Leaping lipids! Common test costs $10 to $10,000 in California

Buyers beware. Hospitals in California charged as little as $10 and as much as $10,169 for a lipid panel test, according to an analysis published Aug. 15 in BMJ Open.

Renee Y. Hsia, MD, of the University of California, San Francisco, and colleagues evaluated variation in charges for 10 common blood tests performed by hospitals in California in 2011. California requires hospitals to submit average charges for 25 outpatient procedures annually, and provides a sample list that many hospitals use. The list features the 10 blood tests, including lipid panels.  

Hsia et al analyzed the data submitted to the California system in 2011 by 166 to 189 hospitals, with the number of hospitals dependent on which of the 10 blood tests was under study. They were interested in average charges as well as hospital- and market-level characteristics that might influence pricing.

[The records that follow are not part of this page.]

(* ===== verification/Agree.v ===== *)
(** Two evaluators that agree.  [agree] relates computations over two kinds of
    states: on related states both end with the same value, which satisfies a
    postcondition, or both with the same error, of a kind that is allowed.  With
    the two equal it is a logic for the safety of one evaluator, with two
    different implementations of the selectors a refinement between them. *)

From S2P Require Import Prelude GoString GoFmt Float GoMath Labels LabelsFacts Lexer Ast Quantile Value Relabel.
From S2P Require Import Parser TypeFacts Evaluator Binop BinopFacts GroupBy Aggregate RangeFuncs Functions.

(** * Values and errors *)

Definition nonempty (m : Matrix) : Prop := Forall (fun s => Points s <> []) m.

(** A value of a type; the series of a matrix have points. *)
Definition typed (t : ValueType) (v : promql_Value) : Prop :=
  Value_Type v = t /\ match v with VMatrix m => nonempty m | _ => True end.

(** The errors of a query; the run-time errors too unless [strict]. *)
Definition allowed (strict : bool) (e : everr) : Prop :=
  query_error e \/ strict = false /\ match e with EvRuntime | EvInternal _ => True | _ => False end.

Section agree.
Context {S1 S2 : Type} (R : S1 -> S2 -> Prop) (strict : bool).

(** Two outcomes that agree, on states related by [P]. *)
Definition outcome (P : S1 -> S2 -> Prop) {A} (Q : A -> Prop) (r : result everr (A * S1)) (r' : result everr (A * S2)) : Prop :=
  match r, r' with
  | Ok (a, s1), Ok (a', s1') => a = a' /\ Q a /\ P s1 s1'
  | Err e, Err e' => e = e' /\ allowed strict e
  | _, _ => False
  end.

Definition agree {A} (Q : A -> Prop) (m : EM S1 A) (m' : EM S2 A) : Prop :=
  forall s s', R s s' -> outcome R Q (m s) (m' s').

Lemma agree_ret {A} (Q : A -> Prop) a : Q a -> agree Q (mret a) (mret a).
Proof. by intros Qa s s' Rs. Qed.

Lemma agree_throw {A} (Q : A -> Prop) e : allowed strict e -> agree Q (throw e) (throw e).
Proof. by intros Ee s s' Rs. Qed.

Lemma agree_errorf {A} (Q : A -> Prop) msg : agree Q (ev_errorf msg) (ev_errorf msg).
Proof. apply agree_throw. by left. Qed.

Lemma agree_bind {A B} (P : A -> Prop) (Q : B -> Prop) m m' f f' :
  agree P m m' -> (forall a, P a -> agree Q (f a) (f' a)) -> agree Q (m ≫= f) (m' ≫= f').
Proof.
  intros M F s s' Rs. specialize (M s s' Rs). unfold mbind, EM_bind, outcome in *.
  destruct (m s) as [[a s1]|e], (m' s') as [[a' s1']|e']; try done.
  destruct M as (<- & Pa & R1). by apply F.
Qed.

Lemma agree_mono {A} (P Q : A -> Prop) m m' : agree P m m' -> (forall a, P a -> Q a) -> agree Q m m'.
Proof.
  intros M F s s' Rs. specialize (M s s' Rs). unfold outcome in *.
  destruct (m s) as [[a s1]|e], (m' s') as [[a' s1']|e']; try done.
  destruct M as (<- & Pa & R1). auto.
Qed.

(** A computation that does not touch the state. *)
Definition pure_ok {A} (Q : A -> Prop) (r : result everr A) : Prop :=
  match r with Ok a => Q a | Err e => allowed strict e end.

Lemma agree_lift {A} (Q : A -> Prop) r : pure_ok Q r -> agree Q (lift r) (lift r).
Proof. intros P s s' Rs. unfold lift, outcome. destruct r; [done|by split]. Qed.

Lemma agree_lift_vector r : pure_ok (fun _ => True) r ->
  agree (typed ValueTypeVector) (v ← lift r; mret (VVector v)) (v ← lift r; mret (VVector v)).
Proof. intros P. eapply agree_bind; [by apply agree_lift|]. intros v _. by apply agree_ret. Qed.

(** * Arguments *)

Section functions.
Context `{RE : Regexp} `{RR : !RegexpReplace} `{UT : UnicodeTables} `{XH : XXHash} `{IO : IntOverflow}
        `{MO : MapOrder} `{ML : MathLib}.
Variables (Timestamp : Z).
Variables (ev : Expr -> option nat -> EM S1 promql_Value) (ev' : Expr -> option nat -> EM S2 promql_Value).

Local Notation argument := (Expr * option nat)%type.

Definition good (a : argument) (t : ValueType) : Prop := agree (typed t) (ev a.1 a.2) (ev' a.1 a.2).

Lemma agree_vector a : good a ValueTypeVector -> agree (fun _ => True) (evalVector ev a) (evalVector ev' a).
Proof. intros G. eapply agree_bind; [exact G|]. intros [] [E _]; try discriminate. by apply agree_ret. Qed.

Lemma agree_matrix a : good a ValueTypeMatrix -> agree nonempty (evalMatrix ev a) (evalMatrix ev' a).
Proof. intros G. eapply agree_bind; [exact G|]. intros [] [E N]; try discriminate. by apply agree_ret. Qed.

Lemma agree_string a : good a ValueTypeString -> agree (fun _ => True) (evalString ev a) (evalString ev' a).
Proof. intros G. eapply agree_bind; [exact G|]. intros [] [E _]; try discriminate. by apply agree_ret. Qed.

Lemma agree_scalar a : good a ValueTypeScalar -> agree (fun _ => True) (evalScalar ev a) (evalScalar ev' a).
Proof. intros G. eapply agree_bind; [exact G|]. intros [] [E _]; try discriminate. by apply agree_ret. Qed.
(* ===== verification/EngineFacts.v ===== *)
(** What the evaluator of [Engine] guarantees. *)

From S2P Require Import Prelude GoString GoFmt Float GoMath Labels LabelsFacts Lexer Ast Quantile Value Relabel.
From S2P Require Import Parser ParserFacts TypeFacts ParseSpec Buffer Window Evaluator SelectFacts Binop BinopFacts GroupBy Aggregate AggregateFacts.
From S2P Require Import RangeFuncs Functions Engine Agree.

(** * Expressions whose evaluation cannot end in a run-time panic *)

Section evaluable.
Context `{RE : Regexp}.

(** [rate], [increase] and [delta] look for a selector in their argument. *)
Definition call_ok (fn : Function) (args : list Expr) : bool :=
  negb (f_Name fn =? "quantile_over_time")%string &&
  (if (f_Name fn =? "rate")%string || (f_Name fn =? "increase")%string || (f_Name fn =? "delta")%string
   then match args with a :: _ => is_matrix_selector a | [] => true end else true).

(** No quantile of samples, no matcher's operator between operands, and a
    selector itself as the argument of [rate] and its kin. *)
Fixpoint evaluable (e : Expr) : bool :=
  match e with
  | AggregateExpr op e param _ _ =>
    negb (bool_decide (op = itemQuantile)) && evaluable e && match param with Some p => evaluable p | None => true end
  | BinaryExpr op l r _ _ => negb (regex_operator op) && evaluable l && evaluable r
  | Call fn args => call_ok fn args && forallb evaluable args
  | ParenExpr e | UnaryExpr _ e => evaluable e
  | MatrixSelector _ _ _ _ | NumberLiteral _ | StringLiteral _ | VectorSelector _ _ _ => true
  end.
End evaluable.

(** * Calls *)

Section calls.
Context {S1 S2 : Type} (R : S1 -> S2 -> Prop) (strict : bool).
Context `{RE : Regexp} `{RR : !RegexpReplace} `{UT : UnicodeTables} `{XH : XXHash} `{IO : IntOverflow}
        `{MO : MapOrder} `{ML : MathLib}.
Variables (Timestamp : Z).
Variables (ev : Expr -> option nat -> EM S1 promql_Value) (ev' : Expr -> option nat -> EM S2 promql_Value).

Section one.
Variables (fn : Function) (args : list (Expr * option nat)).
Hypothesis N : nargs_ok fn (Z.of_nat (length args)).
Hypothesis T : forall i a, args !! i = Some a -> exists t, arg_type fn i = Some t /\ good R strict ev ev' a t.

Lemma arg_has i t : (i < length args)%nat -> arg_type fn i = Some t -> has R strict ev ev' args i t.
Proof. intros L E. split; [done|]. intros a Ha. destruct (T i a Ha) as (t' & E' & G). by simplify_eq. Qed.

(** The number of arguments of a function that is not variadic, and the bounds
    for one that is. *)
Lemma fixed_args : Variadic fn = 0 -> length args = length (ArgTypes fn).
Proof. unfold nargs_ok in N. intros V. rewrite V in N. cbn in N. lia. Qed.
Lemma variadic_args : Variadic fn <> 0 -> (length (ArgTypes fn) - 1 <= length args)%nat.
Proof. unfold nargs_ok in N. intros V. apply Z.eqb_neq in V. rewrite V in N. lia. Qed.
End one.

(** The side conditions of the lemmas on the shapes of functions. *)
Ltac solve_has T L :=
  intros; match type of T with _ => idtac end;
  (eapply arg_has; [exact T|cbn in *; lia|]);
  first [reflexivity
        | unfold arg_type; cbn [ArgTypes length]; case_match; bool_prop; [reflexivity|];
          repeat match goal with i : nat |- _ => destruct i as [|i]; try reflexivity; try lia end].

Ltac rate_arg C :=
  let S := fresh in let a := fresh in let Ha := fresh in
  intros S a Ha; specialize (C S);
  match goal with args : list (Expr * option nat) |- _ => destruct args; [done|] end;
  cbn in Ha, C; injection Ha as <-; exact C.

The median charge for a lipid panel was $220 with a high of $10,169 and a low of $10. It was not the only test showing significant swings. A basic metabolic panel, for instance, had a median charge of $214, but depending on the hospital, it could cost $35 or $7,303.

Hospital case mix, wage index, the competitiveness of the market, county poverty rate and percent of uninsured in the hospital’s county did not seem to effect charges in their analysis. For lipid panels, the proportion of patients on Medicaid explained some of the between-hospital variability, though.

Hsia et al acknowledged that “trickle-down” factors such as supplementary services or neighborhood characteristics that were not included in their analysis may influence charges, as well as the use of increased charges for some common services to subsidize others. Still, the findings underscore the opaqueness of pricing in healthcare.     

Efforts to make patients “informed consumers” require that they have some insight on prices for procedures. “To expect patients to be rational consumers is unrealistic when the system itself is irrational,” Hsia said in a release. “There is very little that we are able to point to that explains the variation, suggesting that the variations are not predictable and therefore a sign of huge inefficiency within the healthcare pricing system.”